▶ _Stored items from a collection_:
====================
(* ===== verification/Bio.v ===== *)
(** * The buffer cache (bio.c, buf.h) over the memory disk (memide.c)

    The cache is the array [bcache.buf] threaded on a ring through [prev] and
    [next], the most recently used buffer first.  The disk is the array of
    blocks of memide.c, the disk in memory that has the interface of ide.c (which
    the Makefile links, and which drives the controller); [d_trail] records the block writes in their order, which
    is what a crash can cut short.  [sleep] is a parameter on the whole state:
    what other processes do while the caller waits for a busy buffer. *)

From S2P Require Import Prelude Spinlock ProcData Sync Block.
Local Open Scope Z_scope.

Definition B_BUSY : Z := 1.
Definition B_VALID : Z := 2.
Definition B_DIRTY : Z := 4.
(** (uint)-1 *)
Definition NODEV : Z := 4294967295.

(** A pointer to a struct buf: &bcache.head or &bcache.buf[i]. *)
Inductive bref := BHead | BBuf (i : nat).
#[export] Instance bref_eq_dec : EqDecision bref.
Proof. solve_decision. Defined.

Record buf := mkbuf {
  b_flags : Z; b_dev : Z; b_blockno : Z; b_prev : bref; b_next : bref; b_data : list Z
}.
Definition set_b_flags x b := mkbuf x (b_dev b) (b_blockno b) (b_prev b) (b_next b) (b_data b).
Definition set_b_dev x b := mkbuf (b_flags b) x (b_blockno b) (b_prev b) (b_next b) (b_data b).
Definition set_b_blockno x b := mkbuf (b_flags b) (b_dev b) x (b_prev b) (b_next b) (b_data b).
Definition set_b_prev x b := mkbuf (b_flags b) (b_dev b) (b_blockno b) x (b_next b) (b_data b).
Definition set_b_next x b := mkbuf (b_flags b) (b_dev b) (b_blockno b) (b_prev b) x (b_data b).
Definition set_b_data x b := mkbuf (b_flags b) (b_dev b) (b_blockno b) (b_prev b) (b_next b) x.

(** Of [bcache.head] only the links are used. *)
Record bcache := mkbc { bc_buf : list buf; bc_hprev : bref; bc_hnext : bref }.
Record disk := mkdisk { d_blocks : list (list Z); d_trail : list (Z * list Z) }.
Record bstate (W : Type) := mkbs { bs_cache : bcache; bs_disk : disk; bs_world : W }.
Arguments mkbs {W}.
Arguments bs_cache {W}.
Arguments bs_disk {W}.
Arguments bs_world {W}.
Definition set_bs_cache {W} x (s : bstate W) := mkbs x (bs_disk s) (bs_world s).
Definition set_bs_disk {W} x (s : bstate W) := mkbs (bs_cache s) x (bs_world s).
Definition set_bs_world {W} (x : W) (s : bstate W) := mkbs (bs_cache s) (bs_disk s) x.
====================
▶ _Problem to work on_:
Pull each line containing "memory" from the records.

▶ _Result of the task_:
(** * The buffer cache (bio.c, buf.h) over the memory disk (memide.c)
    blocks of memide.c, the disk in memory that has the interface of ide.c (which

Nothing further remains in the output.